> **MATERIAL FOR THIS EXERCISE**
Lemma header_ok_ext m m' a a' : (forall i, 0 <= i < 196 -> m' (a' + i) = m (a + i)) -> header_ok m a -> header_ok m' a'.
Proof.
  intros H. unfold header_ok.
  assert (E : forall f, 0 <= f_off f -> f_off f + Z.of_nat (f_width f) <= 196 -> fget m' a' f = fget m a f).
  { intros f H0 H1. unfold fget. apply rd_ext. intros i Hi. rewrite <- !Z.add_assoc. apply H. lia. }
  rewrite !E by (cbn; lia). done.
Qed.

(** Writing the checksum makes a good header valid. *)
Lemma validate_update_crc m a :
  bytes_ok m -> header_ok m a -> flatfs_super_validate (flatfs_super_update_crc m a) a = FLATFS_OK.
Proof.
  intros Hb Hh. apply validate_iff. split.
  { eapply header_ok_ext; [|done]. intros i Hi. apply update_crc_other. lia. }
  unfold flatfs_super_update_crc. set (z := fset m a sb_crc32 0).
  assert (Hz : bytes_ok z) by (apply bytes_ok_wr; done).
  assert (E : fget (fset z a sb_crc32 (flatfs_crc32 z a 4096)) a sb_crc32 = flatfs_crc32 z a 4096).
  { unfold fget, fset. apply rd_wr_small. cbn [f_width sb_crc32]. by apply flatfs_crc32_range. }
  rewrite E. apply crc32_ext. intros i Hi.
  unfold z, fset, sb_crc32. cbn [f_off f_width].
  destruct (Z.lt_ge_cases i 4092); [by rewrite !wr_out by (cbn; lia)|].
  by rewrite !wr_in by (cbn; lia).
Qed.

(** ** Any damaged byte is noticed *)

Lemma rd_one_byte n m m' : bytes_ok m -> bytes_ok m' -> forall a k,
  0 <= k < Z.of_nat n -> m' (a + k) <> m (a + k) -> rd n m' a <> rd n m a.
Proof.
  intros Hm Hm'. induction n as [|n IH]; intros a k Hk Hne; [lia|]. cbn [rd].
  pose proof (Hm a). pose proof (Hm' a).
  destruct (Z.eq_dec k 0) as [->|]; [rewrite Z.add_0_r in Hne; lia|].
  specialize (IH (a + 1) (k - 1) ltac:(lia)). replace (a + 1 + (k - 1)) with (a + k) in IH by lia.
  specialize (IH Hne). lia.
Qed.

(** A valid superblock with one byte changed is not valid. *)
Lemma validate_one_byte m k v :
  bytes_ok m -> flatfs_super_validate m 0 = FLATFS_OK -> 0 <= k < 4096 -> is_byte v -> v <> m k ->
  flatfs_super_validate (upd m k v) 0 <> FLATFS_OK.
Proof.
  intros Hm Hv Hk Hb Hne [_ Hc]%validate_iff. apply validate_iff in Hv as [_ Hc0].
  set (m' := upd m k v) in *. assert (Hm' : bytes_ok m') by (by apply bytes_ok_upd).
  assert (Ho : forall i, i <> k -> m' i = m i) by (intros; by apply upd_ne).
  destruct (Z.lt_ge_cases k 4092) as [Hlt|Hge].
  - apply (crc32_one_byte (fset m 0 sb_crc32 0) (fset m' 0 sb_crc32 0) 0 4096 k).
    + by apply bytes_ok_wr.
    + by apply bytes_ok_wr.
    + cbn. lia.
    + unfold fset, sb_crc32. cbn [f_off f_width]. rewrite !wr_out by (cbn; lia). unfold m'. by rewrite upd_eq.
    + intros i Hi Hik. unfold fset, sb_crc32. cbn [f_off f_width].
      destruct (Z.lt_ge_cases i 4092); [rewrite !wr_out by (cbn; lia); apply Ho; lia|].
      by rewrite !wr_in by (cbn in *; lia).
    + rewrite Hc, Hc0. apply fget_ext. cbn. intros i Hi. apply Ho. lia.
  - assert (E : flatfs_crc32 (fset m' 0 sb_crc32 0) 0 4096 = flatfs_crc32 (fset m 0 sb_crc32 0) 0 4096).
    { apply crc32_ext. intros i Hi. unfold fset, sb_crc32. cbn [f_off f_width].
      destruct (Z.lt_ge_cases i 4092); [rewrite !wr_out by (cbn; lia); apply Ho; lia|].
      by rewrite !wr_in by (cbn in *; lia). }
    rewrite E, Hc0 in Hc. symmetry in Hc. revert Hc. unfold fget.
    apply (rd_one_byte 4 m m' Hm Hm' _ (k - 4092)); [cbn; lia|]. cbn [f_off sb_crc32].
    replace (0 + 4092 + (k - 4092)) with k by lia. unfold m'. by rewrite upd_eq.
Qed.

> **TO DO**
Look above for the line holding "unfold flatfs_super_update_crc. set" and the line holding "0 <= k < Z.of_nat", then output exactly those two lines and every line between them, nothing more.

> **WORKED SOLUTION**
  unfold flatfs_super_update_crc. set (z := fset m a sb_crc32 0).
  assert (Hz : bytes_ok z) by (apply bytes_ok_wr; done).
  assert (E : fget (fset z a sb_crc32 (flatfs_crc32 z a 4096)) a sb_crc32 = flatfs_crc32 z a 4096).
  { unfold fget, fset. apply rd_wr_small. cbn [f_width sb_crc32]. by apply flatfs_crc32_range. }
  rewrite E. apply crc32_ext. intros i Hi.
  unfold z, fset, sb_crc32. cbn [f_off f_width].
  destruct (Z.lt_ge_cases i 4092); [by rewrite !wr_out by (cbn; lia)|].
  by rewrite !wr_in by (cbn; lia).
Qed.

(** ** Any damaged byte is noticed *)

Lemma rd_one_byte n m m' : bytes_ok m -> bytes_ok m' -> forall a k,
  0 <= k < Z.of_nat n -> m' (a + k) <> m (a + k) -> rd n m' a <> rd n m a.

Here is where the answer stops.